The Role of Cortisol
The first is an instantaneous spike in our appetite, and we all know how we remedy that particular situation – we head for the cookie jar. Following this, a stress hormone known as cortisol is put into production, which fires up the signal to our liver’s storage locker to release all that excess sugar to allow our blood sugar levels to elevate somewhere back to normal levels. Unfortunately, this process all takes place after we fulfilled our desire for more food after that spike in our appetite, and the whole process of storing the fat and decreasing the metabolism starts all over again.
Now, back to what started all this – the sugar. The metabolic processes initiated by our destabilization of our blood sugar levels are manifested by the daily, weekly, or monthly train wreck that out dietary irregularity forces our body to contend with. The overabundance of the cortisol builds up over time, and far beyond what our body can handle, and ultimately wreaks havoc with our entire hormonal process.

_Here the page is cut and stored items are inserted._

(** The number of block [i] of group [g], as the driver computes it. *)
Definition block_number fs (g i : Z) : Z := first_block fs + g * blocks_per_group fs + i.

Lemma first_block_nonneg fs : geo fs → 0 ≤ first_block fs.
Proof. intros Hg. apply (fld_bound s_first_data_block), Hg. Qed.

Lemma block_number_range fs g i : geo fs → in_group block_pool fs g i →
  first_block fs ≤ block_number fs g i < 2 ^ 31 ∧ (block_number fs g i - first_block fs) / blocks_per_group fs = g ∧
  (block_number fs g i - first_block fs) `mod` blocks_per_group fs = i.
Proof.
  intros Hg [Hr Hi]. cbn in Hi. pose proof (geo_blocks _ Hg). pose proof (first_block_nonneg _ Hg). unfold block_number. split; [nia|].
  replace (first_block fs + g * blocks_per_group fs + i - first_block fs) with (i + g * blocks_per_group fs) by lia.
  split; [rewrite Z.div_add, Z.div_small by lia; lia|]. rewrite Z.mod_add by lia. by apply Z.mod_small.
Qed.

Lemma block_pool_number fs g i : geo fs → in_group block_pool fs g i → p_number block_pool fs g i = block_number fs g i.
Proof.
  intros Hg Hin. destruct (block_number_range fs g i Hg Hin) as [Hb _]. pose proof (first_block_nonneg _ Hg). 
  change (i32 (u32 (block_number fs g i)) = block_number fs g i). rewrite u32_small, i32_small by lia. done.
Qed.
(* ===== verification/Ext4Files.v ===== *)
(** * ext4: inodes, block maps and files

    The on-disk invariant [fs_inv]: metadata blocks are where the group
    descriptors say and never free, and no block is used twice.  Under it
    reading and writing files implement files as maps from positions to bytes,
    and a write touches no other file. *)

From stdpp Require Import functions.
From S2P Require Import Prelude KHeap Kmalloc Ext4 Ext4Alloc.

Section Files.
Context {H D : Type} `{!KernelHeap H} `{!BlockDevice D} `{!BlockLaws D}.
#[local] Abbreviation est := (ext4_state H D).
Implicit Types (s : est) (B : Z → list Z) (n : list Z) (fs : ext4_fs).

(** ** Metadata *)

Inductive meta_id := MBlocks (g : Z) | MInodes (g : Z) | MTable (g k : Z).

Definition table_size fs : Z := (inodes_per_group fs * inode_size fs - 1) / block_size fs + 1.
Definition meta_valid fs (m : meta_id) : Prop :=
  match m with MBlocks g | MInodes g => 0 ≤ g < group_count fs | MTable g k => 0 ≤ g < group_count fs ∧ 0 ≤ k < table_size fs end.
Definition meta_at fs (m : meta_id) : Z :=
  match m with MBlocks g => bitmap_block block_pool fs g | MInodes g => bitmap_block inode_pool fs g | MTable g k => table_block fs g + k end.
Definition meta fs (b : Z) : Prop := ∃ m, meta_valid fs m ∧ meta_at fs m = b.

Record layout fs : Prop := {
  ly_inj m1 m2 : meta_valid fs m1 → meta_valid fs m2 → meta_at fs m1 = meta_at fs m2 → m1 = m2;
  ly_table g : 0 ≤ g < group_count fs → 0 ≤ table_block fs g ∧ table_block fs g + table_size fs ≤ 2 ^ 64
}.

This is eventually exhibited by supplemental decreases in metabolism, along with a higher likelihood of conditions such as obesity, depression, allergies, weaker immune systems, chronic fatigue syndrome and a whole spectrum of other severe and often life-threatening side effects.

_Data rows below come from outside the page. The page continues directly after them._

(* ===== verification/Ext4Correct.v ===== *)
(** * ext4: what the driver does to files

    The theorems on reading and writing files and on the allocation of blocks,
    with their witnesses on a small disk in memory, and the runs in which the
    code does not do what it means to. *)

From stdpp Require Import functions.
From S2P Require Import Prelude KHeap Kmalloc Ext4 Ext4Alloc Ext4Files.

Section Correct.
Context {H D : Type} `{!KernelHeap H} `{!BlockDevice D} `{!BlockLaws D}.
#[local] Abbreviation est := (ext4_state H D).
Implicit Types (s : est) (n : list Z).

(** ** Writing *)

Lemma byte_of_ext fs fs' B B' n n' k : geo fs → same_geo fs fs' → 0 ≤ k → (∀ x, slot_valid fs x → ptr B' n' x = ptr B n x) →
  (∀ x, slot_valid fs x → ptr B n x ≠ 0 → B' (ptr B n x) = B (ptr B n x)) → byte_of fs' B' n' k = byte_of fs B n k.
Proof.
  intros Hg Hs Hk Hp Hb. unfold byte_of, file_block. pose proof (geo_bs_range _ Hg). rewrite (sg_bs _ _ Hs), (slot_of_same _ _ _ Hs).
  destruct (slot_of fs (k / block_size fs)) as [x|] eqn:E; [|done]. cbn [from_option]. destruct (slot_of_valid fs (k / block_size fs) x Hg) as [Hx _]; [apply Z.div_pos; lia|done|].
  rewrite Hp by done. destruct (Z.eqb_spec (ptr B n x) 0); [done|]. by rewrite Hb.
Qed.

(** The write of a metadata block that is no block bitmap. *)
Lemma meta_write IM c l s s' : geo (e_fs s) → meta (e_fs s) c → ¬ bitmap (e_fs s) c → wrote c l s s' → tree (e_fs s) (blocks s) IM →
  tree (e_fs s') (blocks s') IM ∧ (∀ b, free (e_fs s') (blocks s') b → free (e_fs s) (blocks s) b) ∧ ∀ i m k, IM i = Some m → 0 ≤ k → byte_of (e_fs s') (blocks s') m k = byte_of (e_fs s) (blocks s) m k.
Proof.
  intros Hg Hm Hnb [Ef Eb _] Ht.
  assert (∀ i m x, IM i = Some m → slot_valid (e_fs s) x → ptr (blocks s) m x ≠ 0 → blocks s' (ptr (blocks s) m x) = blocks s (ptr (blocks s) m x)) as Hk.
  { intros i m x Hi Hx Hne. rewrite Eb, bool_decide_eq_false_2; [done|]. intros E. apply (t_used _ _ _ Ht i m x Hi Hx Hne). by rewrite E. }
  assert (∀ g, 0 ≤ g < group_count (e_fs s) → blocks s' (bitmap_block block_pool (e_fs s) g) = blocks s (bitmap_block block_pool (e_fs s) g)) as Hbm.
  { intros g Hgr. rewrite Eb, bool_decide_eq_false_2; [done|]. intros E. apply Hnb. by exists g. }
  assert (∀ b, free (e_fs s') (blocks s') b → free (e_fs s) (blocks s) b) as Hfree.
  { rewrite Ef. intros b (g & i & Hin & -> & Hbit). exists g, i. rewrite Hbm in Hbit by apply Hin. done. }
  split; [|split; [done|]].
  - rewrite Ef in *. eapply disk_tree_ext; [apply same_geo_refl|done|intros i m x Hi Hx _; by apply (Hk i)|intros b Hb; left; by apply Hfree|by apply counts_kept].
  - intros i m k Hi Hk0. rewrite Ef. apply byte_of_ext; [done|apply same_geo_refl|done| |intros x Hx; by apply (Hk i)]. apply ptr_ext. intros x Hx _. by apply (Hk i).
Qed.

(** Old pointers are still there when the map of a file has grown. *)
Lemma ptr_old fs B B' n n' : (∀ x, slot_valid fs x → ptr B n x ≠ 0 → ptr B' n' x = ptr B n x) → ∀ x, slot_valid fs x → ptr B n x ≠ 0 → ptr B' n x = ptr B n x.
Proof.
  intros Hgrow x Hx Hne. assert (∀ b i, word B b i ≠ 0 → b ≠ 0) as Hw by (intros b i Hwd ->; done). destruct x as [k| |k| |k|k l]; try done.
  - pose proof (Hgrow SInd I) as G1. pose proof (Hgrow (SIndP k) Hx Hne) as G2. cbn [ptr] in *. rewrite G1 in G2 by (by eapply Hw). done.
  - pose proof (Hgrow SDind I) as G1. pose proof (Hgrow (SDindP k) Hx Hne) as G2. cbn [ptr] in *. rewrite G1 in G2 by (by eapply Hw). done.
  - pose proof (Hgrow SDind I) as G1. destruct Hx as [Hk Hl]. pose proof (Hgrow (SDindP k) Hk) as G2. pose proof (Hgrow (SDindPP k l) (conj Hk Hl) Hne) as G3. cbn [ptr] in *.
    assert (word B (fld (i_block EXT4_DIND_BLOCK) n) k ≠ 0) as Hn1 by (by eapply Hw). assert (fld (i_block EXT4_DIND_BLOCK) n ≠ 0) as Hn2 by (by eapply Hw).
    specialize (G1 Hn2). specialize (G2 Hn1). rewrite G1 in *. by rewrite G2 in *.
Qed.

(** The pointers of the old inode are pointers of the new one. *)
Lemma ptr_new fs B B' n n' : (∀ x, slot_valid fs x → ptr B n x ≠ 0 → ptr B' n' x = ptr B n x) → ∀ x, slot_valid fs x → ptr B' n x ≠ 0 → ptr B' n x = ptr B' n' x.
Proof.
  intros Hgrow x Hx Hne. assert (∀ b i, word B' b i ≠ 0 → b ≠ 0) as Hw by (intros b i Hwd ->; done).
  pose proof (Hgrow SInd I) as G1. pose proof (Hgrow SDind I) as G2. cbn [ptr] in G1, G2. destruct x as [k| |k| |k|k l]; cbn [ptr] in *.
  - symmetry. by apply (Hgrow (SDir k)).
  - symmetry. by apply G1.
  - by rewrite G1 by (by eapply Hw).
  - symmetry. by apply G2.
  - by rewrite G2 by (by eapply Hw).
  - assert (word B' (fld (i_block EXT4_DIND_BLOCK) n) k ≠ 0) as Hn1 by (by eapply Hw). by rewrite G2 by (by eapply Hw).
Qed.

Definition size_of n : Z := fld i_size_lo n.

(** The other files are as they were. *)
Definition others_same (ino : Z) s s' : Prop := ∀ j, j ≠ ino → inodes (e_fs s') (blocks s') j = inodes (e_fs s) (blocks s) j ∧
  ∀ m k, inodes (e_fs s) (blocks s) j = Some m → 0 ≤ k → byte_of (e_fs s') (blocks s') m k = byte_of (e_fs s) (blocks s) m k.

(** What a write does to the file: in any case a byte is as before or the new
    one; without failures it writes [r] bytes, all unless the file gets too
    large or at most one block is left. *)
Definition file_written (src : list Z) (offset : Z) s n s' n' (r : Z) : Prop :=
  (∀ k v, 0 ≤ k → byte_of (e_fs s) (blocks s) n k = Some v →
     byte_of (e_fs s') (blocks s') n' k = Some v ∨
     offset ≤ k < offset + Z.of_nat (length src) ∧ byte_of (e_fs s') (blocks s') n' k = src !! Z.to_nat (k - offset)) ∧
  (e_faults s' = e_faults s →
     0 ≤ r ≤ Z.of_nat (length src) ∧
     (∀ j, 0 ≤ j < r → byte_of (e_fs s') (blocks s') n' (offset + j) = src !! Z.to_nat j) ∧
     (∀ k v, 0 ≤ k → ¬ (offset ≤ k < offset + r) → byte_of (e_fs s) (blocks s) n k = Some v → byte_of (e_fs s') (blocks s') n' k = Some v) ∧
     size_of n' = Z.max (size_of n) (offset + r) ∧
     (r = Z.of_nat (length src) ∨ EXT4_NDIR_BLOCKS + ptrs (e_fs s) ≤ (offset + r) / block_size (e_fs s) ∨ one_left s')).

Definition write_spec (K : gmap Z Z) (ino : Z) (src : list Z) (offset : Z) s s' (r : Z) : Prop :=
  fs_inv K s' ∧ others_same ino s s' ∧
  ∃ n n', inodes (e_fs s) (blocks s) ino = Some n ∧ inodes (e_fs s') (blocks s') ino = Some n' ∧ file_written src offset s n s' n' r.

Lemma inodes_quiet k s s' i : quiet k s s' → inodes (e_fs s') (blocks s') i = inodes (e_fs s) (blocks s) i.
Proof. intros [E1 E2 _]. rewrite E1. unfold inodes, live, disk_inode. by rewrite !E2. Qed.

The Importance of Dietary Vigilance
So, what can we do to combat what sugar is doing to our collective well-being? What can we eat to keep from throwing our metabolism into a tail-spin and de-stabilizing our blood sugar levels? How do we maintain proper nutritional habits without continually interfering with our attempts to lose weight? And how are we going to keep from spending hundreds of thousands of dollars in future health care costs as a result of a lifetime of improper diet?

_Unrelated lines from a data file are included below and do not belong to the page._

(** Writing an entry. *)
Lemma put_entry_ok o ino rl name ft buf : 0 ≤ o → o + 8 + Z.of_nat (length name) ≤ Z.of_nat (length buf) → Z.of_nat (length name) ≤ 255 → Forall is_byte buf → Forall is_byte name →
  0 ≤ ino < 2 ^ 32 → 0 ≤ rl < 2 ^ 16 → 0 ≤ ft < 256 →
  ∃ buf', put_entry o ino rl name ft buf = Some buf' ∧ length buf' = length buf ∧ Forall is_byte buf' ∧ rec_at buf' o = rl ∧ nlen_at buf' o = Z.of_nat (length name) ∧
    entry_at buf' o = mk_dirent ino ft name ∧ ∀ a b, b ≤ o ∨ o + 8 + Z.of_nat (length name) ≤ a → same_bytes a b buf buf'.
Proof.
  intros Ho Hl Hn Hb Hname Hino Hrl Hft. unfold put_entry.
  set (b1 := upd (at_base o de_inode) ino buf). set (b2 := upd (at_base o de_rec_len) rl b1). set (b3 := upd (at_base o de_name_len) (Z.of_nat (length name)) b2).
  set (b4 := upd (at_base o de_file_type) ft b3).
  assert (length b1 = length buf ∧ length b2 = length buf ∧ length b3 = length buf ∧ length b4 = length buf) as (L1 & L2 & L3 & L4) by (unfold b4, b3, b2, b1; by rewrite !length_upd).
  rewrite (setf_upd o de_inode) by (apply at_within; ent). cbn [mbind option_bind]. fold b1. rewrite (setf_upd o de_rec_len) by (apply at_within; ent). cbn [mbind option_bind]. fold b2.
  rewrite (setf_upd o de_name_len) by (apply at_within; ent). cbn [mbind option_bind]. fold b3. rewrite (setf_upd o de_file_type) by (apply at_within; ent). cbn [mbind option_bind]. fold b4.
  rewrite set_bytes_ok by lia. set (b5 := list_inserts (Z.to_nat (o + 8)) name b4). exists b5. split; [done|]. assert (length b5 = length buf) as L5 by (unfold b5; by rewrite length_inserts).
  assert (∀ f, 0 ≤ f_off f → f_off f + Z.of_nat (f_width f) ≤ 8 → fld (at_base o f) b5 = fld (at_base o f) b4) as E5.
  { intros f F1 F2. apply fld_same; [ent|]. apply same_inserts. cbn. lia. }
  assert (fld (at_base o de_inode) b5 = ino) as Ei.
  { rewrite E5 by (ent). unfold b4, b3, b2. rewrite !fld_upd_other by (first [unfold apart; ent|ent]). unfold b1. rewrite fld_upd_same by (apply at_within; ent). by apply Z.mod_small. }
  assert (rec_at b5 o = rl) as Er.
  { unfold rec_at. rewrite E5 by (ent). unfold b4, b3. rewrite !fld_upd_other by (first [unfold apart; ent|ent]). unfold b2. rewrite fld_upd_same by (apply at_within; ent). by apply Z.mod_small. }
  assert (nlen_at b5 o = Z.of_nat (length name)) as En.
  { unfold nlen_at. rewrite E5 by (ent). unfold b4. rewrite !fld_upd_other by (first [unfold apart; ent|ent]). unfold b3. rewrite fld_upd_same by (apply at_within; ent). apply Z.mod_small. cbn. lia. }
  assert (fld (at_base o de_file_type) b5 = ft) as Et.
  { rewrite E5 by (ent). unfold b4. rewrite fld_upd_same by (apply at_within; ent). by apply Z.mod_small. }
  split; [done|]. split; [unfold b5, b4, b3, b2, b1; apply inserts_bytes; [done|]; by repeat apply upd_bytes|]. split; [done|]. split; [done|]. split.
  - unfold entry_at. rewrite Ei, En, Et, Nat2Z.id. f_equal. apply slice_inserts_same. lia.
  - intros a b Hd. unfold b5, b4, b3, b2, b1. eapply same_trans; [|apply same_inserts; lia]. repeat (eapply same_trans; [|apply same_upd; ent]). by intros i _.
Qed.

(** ** The scan of a block *)

Lemma nlen_range buf o : Forall is_byte buf → 0 ≤ nlen_at buf o ≤ 255.
Proof. intros Hb. pose proof (fld_bound (at_base o de_name_len) buf Hb) as Hf. change (256 ^ _) with 256 in Hf. unfold nlen_at. lia. Qed.

Lemma rec_range buf o : Forall is_byte buf → 0 ≤ rec_at buf o < 2 ^ 16.
Proof. intros Hb. pose proof (fld_bound (at_base o de_rec_len) buf Hb) as Hf. change (256 ^ _) with (2 ^ 16) in Hf. exact Hf. Qed.

Lemma entry_ok_spec bs buf o : Forall is_byte buf → entry_ok bs buf o = true →
  o + 8 ≤ bs ∧ 8 + nlen_at buf o ≤ actual_at buf o ≤ rec_at buf o ∧ o + rec_at buf o ≤ bs.
Proof.
  intros Hb Hok. unfold entry_ok in Hok. apply andb_prop in Hok as [Hok H3%Z.leb_le]. apply andb_prop in Hok as [H1%Z.leb_le H2%Z.leb_le].
  pose proof (entry_size_spec _ (nlen_range buf o Hb)) as [Hs _]. unfold actual_at in *. lia.
Qed.

(** The header of the entry at [o], and the whole entry, are the same. *)
Definition same_header (o : Z) (l l' : list Z) : Prop := rec_at l' o = rec_at l o ∧ nlen_at l' o = nlen_at l o.

Lemma header_same o l l' : 0 ≤ o → same_bytes o (o + 8) l l' → same_header o l l'.
Proof. intros Ho Hs. split; (apply fld_same; [ent|eapply same_bytes_sub; [done|ent|ent]]). Qed.

Lemma entry_same o l l' : 0 ≤ o → Forall is_byte l → same_bytes o (o + 8 + nlen_at l o) l l' → entry_at l' o = entry_at l o.
Proof.
  intros Ho Hb Hs. pose proof (nlen_range l o Hb). destruct (header_same o l l' Ho) as [_ En]; [eapply same_bytes_sub; [done|lia|lia]|]. unfold entry_at. rewrite En. f_equal.
  - apply fld_same; [ent|]. eapply same_bytes_sub; [done|ent|ent].
  - apply fld_same; [ent|]. eapply same_bytes_sub; [done|ent|ent].
  - apply slice_same. eapply same_bytes_sub; [done|lia|lia].
Qed.

Lemma chain_range bs buf o l x : Forall is_byte buf → chain bs buf o l → x ∈ l → o ≤ x ∧ x + rec_at buf x ≤ bs ∧ entry_ok bs buf x = true.
Proof.
  intros Hb. revert o. induction l as [|y l IH]; intros o Hc Hx; [by apply elem_of_nil in Hx|]. destruct Hc as (-> & Hne & Hok & Hc). destruct (entry_ok_spec _ _ _ Hb Hok) as (_ & Ha & Hr). pose proof (nlen_range buf o Hb).
  apply elem_of_cons in Hx as [->|Hx]; [split; [lia|]; by split|]. destruct (IH _ Hc Hx) as (I1 & I2 & I3). split; [lia|]. by split.
Qed.

Lemma entries_frame bs buf buf' o l : chain bs buf o l → (∀ x, x ∈ l → same_header x buf buf') → chain bs buf' o l.
Proof.
  revert o. induction l as [|y l IH]; intros o Hc Hs; [done|]. destruct Hc as (-> & Hne & Hok & Hc). destruct (Hs o ltac:(apply list_elem_of_here)) as [E1 E2]. cbn [chain]. unfold entry_ok, actual_at in *. rewrite E1, E2.
  split; [done|]. split; [done|]. split; [done|]. apply IH; [done|]. intros x Hx. apply Hs. by apply list_elem_of_further.
Qed.

(** The buffer [buf'] has the entries of [buf], at [l], and one more. *)
Definition added (bs o : Z) (buf : list Z) (l : list Z) (e : dirent) (buf' : list Z) : Prop :=
  length buf' = length buf ∧ Forall is_byte buf' ∧ same_bytes 0 o buf buf' ∧ (∀ x, x ∈ l → entry_at buf' x = entry_at buf x) ∧
  ∃ l1 y l2, l = l1 ++ l2 ∧ chain bs buf' o (l1 ++ y :: l2) ∧ entry_at buf' y = e.

(** The new entry in the slack after the entry at [o]. *)
Lemma add_here bs buf o l name ino ft : Z.of_nat (length buf) = bs → Forall is_byte buf → Forall is_byte name → Z.of_nat (length name) ≤ 255 → 0 ≤ ino < 2 ^ 32 → 0 ≤ ft < 256 →
  0 ≤ o → chain bs buf o (o :: l) → actual_at buf o < rec_at buf o → entry_size (Z.of_nat (length name)) ≤ rec_at buf o - actual_at buf o →
  ∃ b buf', setf o de_rec_len (actual_at buf o) buf = Some b ∧ put_entry (o + actual_at buf o) ino (rec_at buf o - actual_at buf o) name ft b = Some buf' ∧
    added bs o buf (o :: l) (mk_dirent ino ft name) buf'.
Proof.
  intros Hl Hb Hname Hn Hino Hft Ho (_ & Hne & Hok & Hc) Hlt Hroom. destruct (entry_ok_spec _ _ _ Hb Hok) as (H8 & Ha & Hr). pose proof (nlen_range buf o Hb). pose proof (rec_range buf o Hb).
  set (act := actual_at buf o) in *. set (rl := rec_at buf o) in *. destruct (entry_size_spec (Z.of_nat (length name)) ltac:(lia)) as [Hs _].
  rewrite setf_upd by (apply at_within; ent). set (b := upd (at_base o de_rec_len) act buf). assert (length b = length buf) as Lb by apply length_upd. assert (Forall is_byte b) as Bb by (by apply upd_bytes).
  destruct (put_entry_ok (o + act) ino (rl - act) name ft b) as (buf' & Ep & El & Bb' & Er' & En' & Ee' & Hout); [lia|lia|lia|done|done|done|lia|done|]. exists b, buf'. split; [done|]. split; [done|].
  assert (∀ a c, c ≤ o + 4 ∨ o + 6 ≤ a → c ≤ o + act ∨ o + rl ≤ a → same_bytes a c buf buf') as Hsame.
  { intros a c Hd1 Hd2. apply (same_trans _ _ _ b); [apply same_upd; ent|apply Hout; lia]. }
  assert (rec_at buf' o = act) as Er.
  { transitivity (rec_at b o); [apply fld_same; [ent|]; apply Hout; left; ent|]. unfold rec_at, b. rewrite fld_upd_same by (apply at_within; ent). apply Z.mod_small. cbn. lia. }
  assert (nlen_at buf' o = nlen_at buf o) as En by (apply fld_same; [ent|]; apply Hsame; ent).
  split; [by rewrite El|]. split; [done|]. split; [apply Hsame; lia|]. split.
  - intros x [->|Hx]%elem_of_cons.
    + unfold entry_at. rewrite En. f_equal; [apply fld_same; [ent|]; apply Hsame; ent..|]. apply slice_same, Hsame; lia.
    + destruct (chain_range _ _ _ _ _ Hb Hc Hx) as (X1 & X2 & X3). destruct (entry_ok_spec _ _ _ Hb X3) as (_ & X4 & _). apply entry_same; [lia|done|]. apply Hsame; lia.
  - exists [o], (o + act), l. split; [done|]. split; [|done]. cbn [app chain]. split; [done|]. split; [done|]. rewrite Er. unfold entry_ok, actual_at. rewrite Er, En. fold (actual_at buf o). fold act. rewrite !(proj2 (Z.leb_le _ _)) by lia.
    split; [done|]. split; [done|]. split; [lia|]. rewrite Er', En', !(proj2 (Z.leb_le _ _)) by lia. split; [done|]. replace (o + act + (rl - act)) with (o + rl) by lia.
    eapply entries_frame; [done|]. intros x Hx. destruct (chain_range _ _ _ _ _ Hb Hc Hx) as (X1 & X2 & X3). apply header_same; [lia|]. apply Hsame; lia.
Qed.

(** The scan finds room after some entry, or there is none. *)
Lemma scan_entries_ok bs buf name ino ft l k o : Z.of_nat (length buf) = bs → bs < 2 ^ 32 → Forall is_byte buf → Forall is_byte name → Z.of_nat (length name) ≤ 255 → 0 ≤ ino < 2 ^ 32 → 0 ≤ ft < 256 →
  0 ≤ o → chain bs buf o l → (length l < k)%nat →
  ∃ r, scan_entries k bs buf o name ino ft = Some r ∧ match r with None => True | Some buf' => added bs o buf l (mk_dirent ino ft name) buf' end.
Proof.
  intros Hl Hbs Hb Hname Hn Hino Hft. revert k o. induction l as [|y l IH]; intros k o Ho Hc Hk; (destruct k as [|k]; [cbn in Hk; lia|]); cbn [scan_entries].
  - cbn in Hc. subst o. rewrite (proj2 (Z.ltb_ge _ _)) by lia. by exists None.
  - pose proof Hc as (-> & Hne & Hok & Hc'). destruct (entry_ok_spec _ _ _ Hb Hok) as (H8 & Ha & Hr). pose proof (nlen_range buf o Hb).
    rewrite (proj2 (Z.ltb_lt _ _)) by lia. rewrite (getf_fld o de_rec_len) by (apply at_within; ent). cbn [mbind option_bind]. fold (rec_at buf o). rewrite (proj2 (Z.eqb_neq _ _)) by lia.
    rewrite (getf_fld o de_name_len) by (apply at_within; ent). cbn [mbind option_bind]. fold (nlen_at buf o). fold (actual_at buf o). cbv zeta.
    destruct (_ && _) eqn:Eroom.
    + apply andb_prop in Eroom as [R1%Z.ltb_lt R2%Z.leb_le]. destruct (add_here bs buf o l name ino ft Hl Hb Hname Hn Hino Hft Ho Hc R1 R2) as (b & buf' & -> & E2 & Hadd).
      cbn [mbind option_bind]. rewrite E2. by exists (Some buf').
    + rewrite u32_small by lia. destruct (IH k (o + rec_at buf o) ltac:(lia) Hc' ltac:(cbn in Hk; lia)) as (r & -> & Hr'). exists r. split; [done|]. destruct r as [buf'|]; [|done].
      destruct Hr' as (L & B & Hs & He & l1 & z & l2 & -> & Hch & Hnew). split; [done|]. split; [done|]. split; [eapply same_bytes_sub; [done|lia|lia]|].
      assert (same_bytes o (o + rec_at buf o) buf buf') as Hso by (eapply same_bytes_sub; [done|lia|lia]).
      split.
      * intros x [->|Hx]%elem_of_cons; [|by apply He]. apply entry_same; [done|done|]. eapply same_bytes_sub; [done|lia|lia].
      * exists (o :: l1), z, l2. split; [done|]. split; [|done]. destruct (header_same o buf buf' Ho) as [E1 E2]; [eapply same_bytes_sub; [done|lia|lia]|].
        cbn [app chain]. unfold entry_ok, actual_at in *. rewrite E1, E2. done.
Qed.

(** ** Listings *)

Lemma chain_length bs buf o l : Forall is_byte buf → chain bs buf o l → 8 * Z.of_nat (length l) ≤ bs - o.
Proof.
  intros Hb. revert o. induction l as [|y l IH]; intros o Hc; [cbn in *; lia|]. destruct Hc as (-> & Hne & Hok & Hc). destruct (entry_ok_spec _ _ _ Hb Hok) as (_ & Ha & _). pose proof (nlen_range buf o Hb).
  specialize (IH _ Hc). cbn [length]. lia.
Qed.

Lemma chain_offsets bs buf o l k : chain bs buf o l → (length l < k)%nat → offsets k bs buf o = Some l.
Proof.
  revert o k. induction l as [|y l IH]; intros o k Hc Hk; (destruct k as [|k]; [cbn in Hk; lia|]); cbn [offsets].
  - cbn in Hc. by rewrite (proj2 (Z.eqb_eq _ _) Hc).
  - destruct Hc as (-> & Hne & Hok & Hc). rewrite (proj2 (Z.eqb_neq _ _) Hne), Hok. by rewrite (IH _ k) by (done || cbn in Hk; lia).
Qed.

Lemma offsets_chain bs buf k o l : offsets k bs buf o = Some l → chain bs buf o l.
Proof.
  revert o l. induction k as [|k IH]; intros o l E; [done|]. cbn [offsets] in E. destruct (Z.eqb_spec o bs) as [->|Hne]; [by injection E as <-|].
  destruct (entry_ok bs buf o) eqn:Hok; [|done]. apply fmap_Some in E as (l' & E & ->). split; [done|]. split; [done|]. split; [done|]. by apply IH.
Qed.

Lemma listing_chain bs buf es : Forall is_byte buf → 0 ≤ bs → listing bs buf = Some es ↔ ∃ l, chain bs buf 0 l ∧ es = map (entry_at buf) l.
Proof.
  intros Hb Hbs. unfold listing. split.
  - destruct (offsets _ bs buf 0) as [l|] eqn:E; [|done]. intros [= <-]. exists l. split; [by eapply offsets_chain|done].
  - intros (l & Hc & ->). pose proof (chain_length _ _ _ _ Hb Hc). by rewrite (chain_offsets _ _ _ l) by (done || lia).
Qed.

(** The new entry is one more in the listing. *)
Lemma added_listing bs buf l e buf' : 0 ≤ bs → added bs 0 buf l e buf' → ∃ es, listing bs buf' = Some es ∧ es ≡ₚ e :: map (entry_at buf) l.
Proof.
  intros Hbs (_ & Hb & _ & He & l1 & y & l2 & -> & Hc & <-). exists (map (entry_at buf') (l1 ++ y :: l2)). split; [apply listing_chain; [done..|]; by eexists|].
  rewrite map_app. cbn [map]. rewrite <- Permutation_middle, <- map_app. apply perm_skip. erewrite map_ext_in; [reflexivity|]. intros x Hx. apply He. by apply list_elem_of_In.
Qed.

(** Listing of the blocks [b] in [L] of a directory. *)
Definition listings (f : Z → option (list dirent)) (L : list Z) : option (list dirent) := option_map mjoin (mapM f L).

Lemma listings_cons f b L : listings f (b :: L) = (x ← f b; y ← listings f L; Some (x ++ y)).
Proof. unfold listings. cbn. destruct (f b); [|done]. cbn. by destruct (mapM f L). Qed.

Part of the answer is certainly re-adjusting what constitutes our everyday menus, especially where sugar is concerned, which is usually in abundance in most processed foods. There is also quite a list of carbohydrates that do not set off elevated insulin responses, while providing a longer-lasting, and far more stabilized energy source. These good carbs can be found in apples, oranges, pears, plums, grapes, bananas, grapefruit, oatmeal, brown rice, whole-wheat pasta, bran cereal, barley, and other whole grains, along with beans, peas, lentils, whole corn, sweet potatoes, yams, milk, yogurt and soy.
Sugar, by Any Other Name
As mentioned earlier, don’t go near any processed or pre-packaged foods whenever possible. These types of foods, more often than not, will contain artificial sweeteners, which will have the same metabolic effect as regular sugar, along with simple and refined sugars. Even juices branded as ‘healthy’, and certain health food products will contain high amounts of sugar. In addition, watch for foods containing ingredients like sucrose, maltose, dextrose, fructose, galactose, glucose, arabinose, ribose, xylose, deoxyribose, and lactose, which are all just fancier names for that substance that jacks up the numbers on our bathroom scales – sugar.